It was the skins that had made the universal peace possible on the planet of New Gaul. And it would be the custom of the Skins that would make possible the change from peace to conflict among the populace.
Through the artificial Skins that were put on all babies at birth—and which grew with them, attached to their body, feeding from their bloodstreams, their nervous systems—the Skins, controlled by a huge Master Skin that floated in a chemical vat in the palace of the rulers, fed, indoctrinated and attended day and night by a crew of the most brilliant scientists of the planet, gave the Kings complete control of the minds and emotions of the inhabitants of the planet.
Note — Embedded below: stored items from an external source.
Definition waited (rs : list nat) (p : Z) (w : session) (r : io_result (option Z)) (w' : session) : Prop :=
  match r with
  | Ok (Some st) => cautious w' /\ registered rs w' /\ ended_with st w'
  | Ok None | Err _ => watching rs p w' /\ clock w <= clock w'
  | Panic => False
  end.

Lemma set_status rs p c st f w :
  watching rs p w -> child w = Some c ->
  let w' := set_child w (mkChild (pid c) st (spawned_after c) (spawned_seen c) f) in
  cautious w' /\ registered rs w' /\ match st with Some st => ended_with st w' | None => unreaped p w' end.
Proof.
  intros ([He Ht Hc] & Hr & (c' & E & Hp & Hs)) E'. assert (c' = c) as -> by congruence. rewrite E in Hc.
  split_and!; [split; [done..|]|done|]; [done|]. destruct st as [st|]; by eexists.
Qed.

Lemma try_wait_safe rs p w : watching rs p w -> safe cautious (trigger TryWait) (waited rs p w) w.
Proof.
  intros Hw. apply (watch_op rs p); [done|intros v w' Hw' Ht|intros v error w' Hw' Ht]; pose proof Hw' as (_ & _ & (c & E & Hp & Hs)).
  - cbn [session_answer]. rewrite E, Hs. destruct (set_status rs p c (ended v) (wait_failure c) w' Hw' E) as (H1 & H2 & H3). split; [done|].
    destruct (ended v); cbn [waited]; [by split_and!|]. split; [by split_and!|exact Ht].
  - assert (reaped w' = false) as Er. { unfold reaped. rewrite E, Hs. by apply bool_decide_false, is_Some_None. }
    unfold session_fails. rewrite Er. split; [apply Hw'|]. by split.
Qed.

Lemma await_end_safe rs p fuel deadline w :
  watching rs p w -> (0 < fuel)%nat -> deadline <= clock w + 20 * (Z.of_nat fuel - 1) ->
  safe cautious (await_end fuel deadline)
    (fun r w' => match r with
       | Some true => cautious w' /\ registered rs w' /\ exists st, ended_with st w'
       | Some false => watching rs p w'
       | None => False
       end) w.
Proof.
  revert w; induction fuel as [|fuel IH]; intros w Hw Hf Hd; [lia|]. cbn [await_end].
  apply safe_bind, (watch_op rs p); [done|intros v w1 Hw1 Hc1|intros v error w1 Hw1 Hc1]; cbn [session_answer session_fails];
    (split; [apply Hw1|]); (destruct (clock w1 <? deadline) eqn:El; [|apply safe_ret; [apply Hw1|done]]);
    apply Z.ltb_lt in El; apply safe_bind; (eapply safe_mono; [..|exact (safe_end _ _ _ _ (try_wait_safe rs p w1 Hw1))]; [done|]).
  all: intros r w2 [Hc Hr]; assert (forall w', watching rs p w' -> clock w1 <= clock w' ->
      safe cautious (_ ← trigger (Sleep 20); await_end fuel deadline)
        (fun r w' => match r with
           | Some true => cautious w' /\ registered rs w' /\ exists st, ended_with st w'
           | Some false => watching rs p w'
           | None => False
           end) w') as Hsleep.
  1, 3: intros w3 Hw3 Hc3; apply safe_bind, (watch_op rs p); [done|intros v4 w4 Hw4 Hc4|intros v4 e4 w4 Hw4 Hc4];
    cbn [session_answer session_fails];
    (assert (watching rs p (set_clock w4 (clock w4 + 20))) as Hw5 by by apply (watching_same rs p w4));
    (split; [apply Hw5|]); (apply IH; [done|lia|cbn; lia]).
  all: destruct r as [[st|]|e|]; cbn [waited] in Hr; [|destruct Hr; by apply Hsleep..|done].
  all: apply safe_ret; [done|]; destruct Hr as (? & ? & ?); split_and!; [done..|by exists st].
Qed.

(** The child was waited for; or waiting for it failed, after kill(2) was called with
    [SIGKILL]. *)
Definition dealt_with (w : session) : Prop :=
  exists c, child w = Some c /\
    (is_Some (status c) \/ is_Some (wait_failure c) /\ exists f, mkKill (pid c) KILL false f ∈ kills w).

Definition terminated (rs : list nat) (r : option unit) (w : session) : Prop :=
  r = Some tt /\ cautious w /\ registered rs w /\ dealt_with w.
Lemma settled_exec {X} v w (e : agentE X) :
  match e with BeginRequest _ => False | _ => True end -> settled w -> settled (snd (exec v w e)).
Proof.
  intros He Hw. unfold exec, abandon_handler, agent_handler. destruct (plain e) eqn:Hp.
  { eapply settled_extends, Hw. by apply exec_plain. }
  apply (settled_extends _ _ _ (interfere_extends v w)) in Hw. revert Hw. generalize (interfere v w). clear w.
  intros w Hw. destruct e; try done; cbn [agent_exec].
  - by destruct (run _ _ _ _) as [[] ?].
  - by destruct (run _ _ _ _).
  - destruct (poisoned v); [done|]. by destruct (run _ _ _ _).
Qed.

Lemma settled_after {A} (R : A -> Prop) (p : prog agentE A) w : every after_pin p -> settled w -> along (abandons R) p w.
Proof.
  intros Hp Hw. apply (along_safe settled _ _ (fun _ => settled)); [by left|].
  apply (safe_every after_pin); [|done..]. intros X e v s He. apply settled_exec. by destruct e.
Qed.

(** What has been received settles the request. *)
Lemma received_settles ch (v : interference) w pin :
  looping ch w -> fst (agent_exec tpm_calm a v (interfere v w) (TryRecv ch)) = Received pin ->
  settled (snd (agent_exec tpm_calm a v (interfere v w) (TryRecv ch))).
Proof.
  intros Hl%(prompt_extends _ ch _ _ (interfere_extends v w)). revert Hl. generalize (interfere v w). clear w.
  intros w (Hc & _ & r & Hr). cbn [agent_exec fst snd]. rewrite (proj1 Hr). intros Hrecv.
  assert (rq_phase r = Waiting \/ rq_phase r <> Waiting) as [Hp|Hp] by (destruct (rq_phase r); auto).
  2: { eapply settled_extends; [by apply (extends_own (fun _ => True))|]. unfold settled. rewrite Hc. by exists r. }
  unfold own_step, settled, begun. cbn [step]. rewrite (proj1 Hr). cbn [mbind option_bind]. rewrite Hp. unfold receive.
  rewrite Hrecv. cbn. rewrite Hc. eexists. rewrite lookup_insert_eq. split; [split; [done|apply Hr]|done].
Qed.

(** The result of the loop: with a PIN the request is settled. *)
Definition concludes (ch : Z) (x : loop_result) (w : world) : Prop :=
  looping ch w /\ forall pin child, x = Some (Ok pin, child) -> settled w.

Lemma looping_safe_op {X A} ch (e : agentE X) (f : X -> prog agentE A) Q w :
  plain e = true -> looping ch w ->
  (forall v w', looping ch w' -> w' = snd (agent_exec tpm_calm a v (interfere v w) e) ->
     safe (looping ch) (f (fst (agent_exec tpm_calm a v (interfere v w) e))) Q w') ->
  safe (looping ch) (trigger e ≫= f) Q w.
Proof.
  intros He Hw Hf. apply safe_vis; [done|]. intros v. apply (Hf v); [|done]. eapply prompt_extends, Hw. by apply exec_plain.
Qed.

Lemma dialog_looping {A} ch (p : prog Graphical.dialogE A) w :
  looping ch w -> safe (looping ch) (on_dialog p) (fun _ => looping ch) w.
Proof.
  revert w. induction p as [x|X e k IH]; intros w Hw; [by apply safe_ret|]. apply safe_vis; [done|]. intros v. apply IH.
  eapply prompt_extends, Hw. by apply (exec_plain tpm_calm a v w (Dialog e)).
Qed.

Lemma wait_obtains fuel ch deadline child w :
  looping ch w -> safe (looping ch) (wait_for_pin fuel ch deadline child) (concludes ch) w.
Proof.
  revert child w. induction fuel as [|fuel IH]; intros child w Hw; cbn [wait_for_pin]; [by apply safe_ret|].
  assert (forall child e w, looping ch w -> safe (looping ch) (Ret (Some (Err e, child))) (concludes ch) w) as Hret
    by (intros; by apply safe_ret).
  apply (looping_safe_op ch); [done..|]. intros v w1 H1 E1.
  destruct (fst _) as [pin| |] eqn:Er; [| |by apply Hret].
  { apply safe_ret; [done|]. split; [done|]. intros _ _ _. rewrite E1. by apply received_settles with pin. }
  clear Er. apply safe_bind. apply (safe_mono (looping ch) _ _ (fun _ => looping ch)); [done| |].
  2: { unfold still_there. destruct child; [|by apply safe_ret]. apply safe_bind.
       eapply safe_mono; [done| |by apply dialog_looping]. intros ended w' Hw'. by apply safe_ret. }
  intros child2 w2 H2. apply (looping_safe_op ch); [done..|]. intros v3 w3 H3 _.
  destruct (deadline <=? _); [by apply Hret|]. apply safe_bind, (looping_safe_op ch); [done..|]. intros v4 w4 H4 _.
  destruct (fst _); (apply safe_ret; [done|]); [by apply Hret|].
  apply (looping_safe_op ch); [done..|]. intros v5 w5 H5 _. by apply IH.
Qed.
Originally, the rulers of New Gaul had desired only that the populace live in peace and enjoy the good things of their planet equally. But the change that had been coming gradually—the growth of conflict between the Kings of the different species for control of the whole populace—was beginning to be generally felt. Uneasiness, distrust of each other was growing among the people. Hence the legalizing of the Underground, the Philosophy of Violence by the government, an effort to control the revolt that was brewing.
Yet, the Land-dwellers had managed to take no action at all and to ignore the growing number of vicious acts.
But not all were content to drowse. One man was aroused. He was Rastignac.
They were Rastignac’s hope, those Six Stars, the gods to which he prayed. When they passed quickly out of his sight, he would continue his pacing, meditating for the twenty-thousandth time on a means for reaching one of those ships and using it to visit the stars. The end of his fantasies was always a curse because of the futility of such hopes. He was doomed! Mankind was doomed!
And it was all the more maddening because Man would not admit that he was through. Ended, that is, as a human being.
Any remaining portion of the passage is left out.